Mal día para Enrico: Milei prohíbe por decreto que empresas vinculadas a causas de corrupción puedan licitar en el Estado
Por decreto 5/2026, publicado este martes en el Boletín Oficial, el gobierno del presidente Javier Milei reforzó el régimen de contrataciones del Estado nacional y endureció la exclusión de oferentes incluidos en las listas de inhabilitados del Banco Mundial y del Banco Interamericano de Desarrollo (BID) por prácticas corruptas, fraudulentas o colusorias, entre otras.
La norma modifica puntos centrales del reglamento de contrataciones (Decreto 1030/2016) y del sistema de obras públicas y concesiones (Decreto 1169/2018), con un objetivo explícito: cerrar “vacíos operativos” y evitar que la depuración de proveedores quede reducida a una simple declaración jurada, obligando a los organismos a verificar efectivamente los listados de inhabilitación de los bancos multilaterales al evaluar ofertas.
Qué cambia el decreto 5/2026
El corazón del cambio es claro: serán inelegibles —mientras dure esa condición— las personas o empresas incluidas en las listas del Banco Mundial y/o el BID por prácticas corruptas, fraudulentas, colusorias, coercitivas, obstructivas, apropiación indebida y/o cualquier causal prevista para integrar esos listados. Y, además, las unidades contratantes deberán chequearlo al momento de evaluar ofertas.

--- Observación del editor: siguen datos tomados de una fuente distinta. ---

(* ===== verification/Catalog.v ===== *)
(** * The catalogue of targets

    [crates/catalog/src/lib.rs]: the providers, the targets a client can
    configure, where each is served, and the text of each configuration. *)
From S2P Require Import Prelude RustStr Lines.
Open Scope string_scope.
Open Scope list_scope.

Inductive MirrorKind : Type := Education | Commercial | Specialized | BuiltIn.

Definition kind_as_str (self : MirrorKind) : string :=
  match self with Education => "education" | Commercial => "commercial" | Specialized => "specialized" | BuiltIn => "builtin" end.

Record MirrorProvider : Type := Provider {
  p_code : string; p_name : string; p_kind : MirrorKind; p_homepage : string; p_speed_test_url : option string; p_enabled : bool }.

Inductive SourceCategory : Type := Language | OperatingSystem | Repository.

#[export] Instance SourceCategory_eq_dec : EqDecision SourceCategory.
Proof. solve_decision. Defined.

Definition category_as_str (self : SourceCategory) : string :=
  match self with Language => "lang" | OperatingSystem => "os" | Repository => "repo" end.

Definition category_parse (value : string) : option SourceCategory :=
  if existsb (String.eqb value) ["lang"; "language"] then Some Language
  else if existsb (String.eqb value) ["os"; "system"] then Some OperatingSystem
  else if existsb (String.eqb value) ["repo"; "repository"] then Some Repository
  else None.

Inductive SourceMode : Type := ProxyAdapter | LocalConfig | TemplateOnly.

#[export] Instance SourceMode_eq_dec : EqDecision SourceMode.
Proof. solve_decision. Defined.

Definition mode_as_str (self : SourceMode) : string :=
  match self with ProxyAdapter => "proxy" | LocalConfig => "local-config" | TemplateOnly => "template" end.

(** [SourceScope]. *)
Inductive SourceScope : Type := InUser | InSystem.

#[export] Instance SourceScope_eq_dec : EqDecision SourceScope.
Proof. solve_decision. Defined.

Record SourceTarget : Type := Target {
  t_code : string; t_name : string; t_category : SourceCategory; t_aliases : list string;
  t_supported_modes : list SourceMode; t_default_scope : SourceScope }.

Record TargetSource : Type := Source {
  s_target_code : string; s_provider_code : string; s_repo_url : string; s_speed_url : option string; s_capability : SourceMode }.

Record SourceTemplate : Type := Template {
  m_target_code : string; m_os_family : string; m_scope : SourceScope; m_template : string; m_requires_sudo : bool }.

Record ContainerRegistry : Type := Registry {
  g_code : string; g_name : string; g_host : string; g_aliases : list string; g_example_image : string; g_legacy : bool }.

(** The clients of a target, when they are not its name. *)
Definition CLIENTS : list (list string * list string) := [
  (["npm"], ["npm"; "Yarn"; "pnpm"]);
  (["pip"], ["pip"]);
  (["cargo"], ["Cargo"]);
  (["go"], ["Go"]);
  (["composer"], ["Composer"]);
  (["github"], ["Git"; "HTTP clients"]);
  (["docker"], ["Docker"; "OCI clients"]);
  (["huggingface"], ["huggingface_hub SDK"; "hf CLI"]);
  (["homebrew"], ["Homebrew"]);
  (["dnf"; "rocky"; "alma"; "anolis"; "openeuler"], ["YUM"; "DNF"]);
  (["apt"; "linuxmint"; "kali"; "trisquel"; "linuxlite"; "ros"; "raspios"; "armbian"; "deepin"], ["APT"]);
  (["pacman"; "manjaro"; "msys2"], ["pacman"]);
  (["alpine"], ["apk"]);
  (["zypper"], ["zypper"]);
  (["xbps"], ["xbps"]);
  (["gentoo"], ["Portage"]);
  (["freebsd"], ["pkg"]);
  (["openwrt"], ["opkg"]);
  (["termux"], ["pkg"; "APT"]);
  (["solus"], ["eopkg"]);
  (["anaconda"], ["conda"]);
  (["pub"], ["dart pub"; "flutter pub"]);
  (["cpan"], ["cpan"; "cpanm"]);
  (["cran"], ["R"]);
  (["hackage"], ["Cabal"]);
  (["clojars"], ["Leiningen"; "Clojure CLI"]);
  (["poetry"], ["Poetry"]);
  (["pdm"], ["PDM"]);
  (["uv"], ["uv"]);
  (["ocaml"], ["opam"]);
  (["lua"], ["LuaRocks"]);
  (["elpa"], ["Emacs package.el"]);
  (["texlive"], ["tlmgr"])
].

Definition clients (self : SourceTarget) : list string :=
  match find_first (fun p => existsb (String.eqb (t_code self)) p.1) CLIENTS with
  | Some p => p.2
  | None => [t_name self]
  end.

Definition CONTAINER_REGISTRIES : list ContainerRegistry := [
  Registry "docker-hub" "Docker Hub" "docker.io" ["registry-1.docker.io"] "nginx:latest" false;
  Registry "ghcr" "GitHub Container Registry" "ghcr.io" [] "ghcr.io/astral-sh/uv:latest" false;
  Registry "quay" "Quay" "quay.io" [] "quay.io/prometheus/prometheus:latest" false;
  Registry "kubernetes" "Kubernetes Registry" "registry.k8s.io" ["k8s.gcr.io"] "registry.k8s.io/pause:3.10" false;
  Registry "gcr" "Google Container Registry" "gcr.io" [] "gcr.io/distroless/static-debian12:nonroot" false;
  Registry "mcr" "Microsoft Container Registry" "mcr.microsoft.com" [] "mcr.microsoft.com/dotnet/runtime:8.0" false;
  Registry "elastic" "Elastic Container Registry" "docker.elastic.co" [] "docker.elastic.co/elasticsearch/elasticsearch:8.13.4" false;
  Registry "gitlab" "GitLab Container Registry" "registry.gitlab.com" [] "registry.gitlab.com/gitlab-org/gitlab-runner/gitlab-runner-helper:x86_64-latest" false;
  Registry "nvcr" "NVIDIA NGC Container Registry" "nvcr.io" [] "nvcr.io/nvidia/cuda:12.6.0-base-ubuntu22.04" false;
  Registry "oracle" "Oracle Container Registry" "container-registry.oracle.com" [] "container-registry.oracle.com/os/oraclelinux:9-slim" false;
  Registry "kubernetes-legacy" "Kubernetes legacy alias" "k8s.gcr.io" [] "k8s.gcr.io/pause:3.8" true
].
Lemma section_lines_spec (new : string) (base_line : option nat) (lines : list string) : AtMirror new ->
  forall index, (forall j line, base_line = Some (index + j)%nat -> lines !! j = Some line -> RpmLine line (baseurl new)) ->
  exists outs, Forall2 RpmLine lines outs /\ section_lines new base_line index lines = joined outs.
Proof.
  intros Hnew. induction lines as [|line rest IH]; intros index Hb; [by exists []|].
  destruct (IH (S index)) as (outs & Houts & He).
  { intros j l Hj. apply (Hb (S j)). rewrite Hj. f_equal. lia. }
  cbn [section_lines]. rewrite He. case_bool_decide as Hi.
  - exists (baseurl new :: outs). split; [|done]. constructor; [|done]. apply (Hb 0%nat); [by rewrite Nat.add_0_r|done].
  - destruct (is_discovery line) eqn:Hd.
    + eexists (_ :: outs). split; [|done]. constructor; [|done]. apply rpm_discovery; [done|]. case_bool_decide; [right|by left].
      by exists new.
    + exists (line :: outs). split; [|done]. constructor; [apply rpm_kept|done].
Qed.

Lemma kept_all (lines : list string) : Forall2 RpmLine lines lines.
Proof. induction lines; constructor; [apply rpm_kept|done]. Qed.

Lemma rpm_section_spec (lines : list string) (out : string) :
  Pieces newline lines -> rpm_section profile base (joined lines) = Ok out -> exists outs, Forall2 RpmLine lines outs /\ out = joined outs.
Proof.
  intros Hp Hr. unfold rpm_section in Hr. bind_ok Hr. destruct v as [[new|] base_line]; [|injection Hr as <-; exists lines; split; [apply kept_all|done]].
  injection Hr as <-. destruct (section_address_spec _ _ _ Hv new eq_refl) as [Hnew Hline].
  rewrite (split_inclusive_of_pieces newline lines) in * by done. apply section_lines_spec; [done|].
  intros j line Hj Hl. destruct (Hline _ Hj) as (l & uri & Hl' & Hu & Hm). cbn in Hl'. rewrite Hl in Hl'. injection Hl' as <-. by eapply rpm_baseurl.
Qed.
Lemma allowed_end (profile : SystemDistribution) (path : string) (names : list string) :
  allowed profile path names = true -> names = components path -> ends_in ENDS (str_join "/" names).
Proof.
  assert (Hfixed : forall file, bool_decide (names = components file) = true -> ends_in ENDS (str_join "/" (components file)) ->
    ends_in ENDS (str_join "/" names)) by (intros file ->%bool_decide_eq_true; done).
  assert (Hchild : forall dir ext, direct_child names dir ext = true -> ends_in ENDS ext -> ends_in ENDS (str_join "/" names))
    by (intros dir ext; apply direct_child_end).
  unfold allowed. intros Hal Hnames. destruct (d_format profile); revert Hal.
  - intros [[Hal|Hal]%orb_prop|Hal]%orb_prop; [eapply Hfixed|eapply Hchild..]; try exact Hal; ends.
  - intros Hal. eapply Hchild; [exact Hal|ends].
  - intros [Hal|[_ Hal]%andb_prop]%orb_prop; (eapply Hfixed; [exact Hal|ends]).
  - intros Hal. eapply Hfixed; [exact Hal|ends].
  - intros [Hal|Hal]%orb_prop; [eapply Hfixed|eapply Hchild]; try exact Hal; ends.
  - unfold one_of. cbn [existsb]. intros [Hal|[Hal|Hal]%orb_prop]%orb_prop; [| |done]; apply String.eqb_eq in Hal; rewrite Hnames, Hal; ends.
  - intros Hal. eapply Hchild; [exact Hal|ends].
Qed.

(** Where a file that a manifest may name is. *)
Definition Permitted (root q : string) : Prop := exists profile path names,
  profile ∈ SYSTEM_DISTRIBUTIONS /\ allowed profile path names = true /\ Forall safe_name names /\ names = components path /\
  q = path_join root (str_join "/" names).

Lemma system_distribution_listed (code : string) (profile : SystemDistribution) :
  system_distribution code = Some profile -> profile ∈ SYSTEM_DISTRIBUTIONS.
Proof. intros Hf. by apply find_first_Some in Hf as [? _]. Qed.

El decreto también fija vigencia: empieza a regir 15 días corridos desde el día hábil siguiente a su publicación, y aplicará a los procedimientos que se autoricen o convoquen desde entonces.
Distintos medios nacionales resumieron el alcance como un endurecimiento del “veto” para empresas con sanciones o antecedentes relevantes a nivel multilateral, ampliando el espectro más allá de la corrupción estrictamente tipificada en el marco original.
¿Por qué esto incomoda a Pullaro y a Lisandro Enrico?
Aunque el decreto es de aplicación federal (Administración Pública Nacional), el mensaje político es potente: se terminó la zona gris del “papelito” y la excusa del trámite. Y eso cae como piedra en Santa Fe, donde el gobierno provincial viene envuelto en polémicas por adjudicaciones a firmas cuestionadas o mencionadas en investigaciones judiciales y mediáticas.
El caso testigo —ya expuesto en una nota previa de El Liberador— es Pietroboni S.A., señalada en el debate público santafesino por sus antecedentes y menciones vinculadas a la causa “Cuadernos”, mientras el Ejecutivo provincial sostuvo adjudicaciones y defendió los procesos.
En ese cruce, el propio ministro Lisandro Enrico salió a responder a los cuestionamientos, en una polémica que escaló a medios provinciales y nacionales.
La lectura política es inevitable: cuando Nación eleva el estándar de integridad y obliga a revisar inhabilitaciones internacionales, deja todavía más expuesto al “partido del Estado” que administra la obra pública como un circuito cerrado, con ganadores repetidos y controles elásticos. En otras palabras: si la vara sube, se achica el margen para justificar adjudicaciones bajo sospecha, aun cuando se intente presentar todo como “formalmente correcto”.
Porque el problema no es solo legal. Es de confianza pública. Y el decreto 5/2026 vuelve a poner esa palabra —integridad— en el centro del tablero.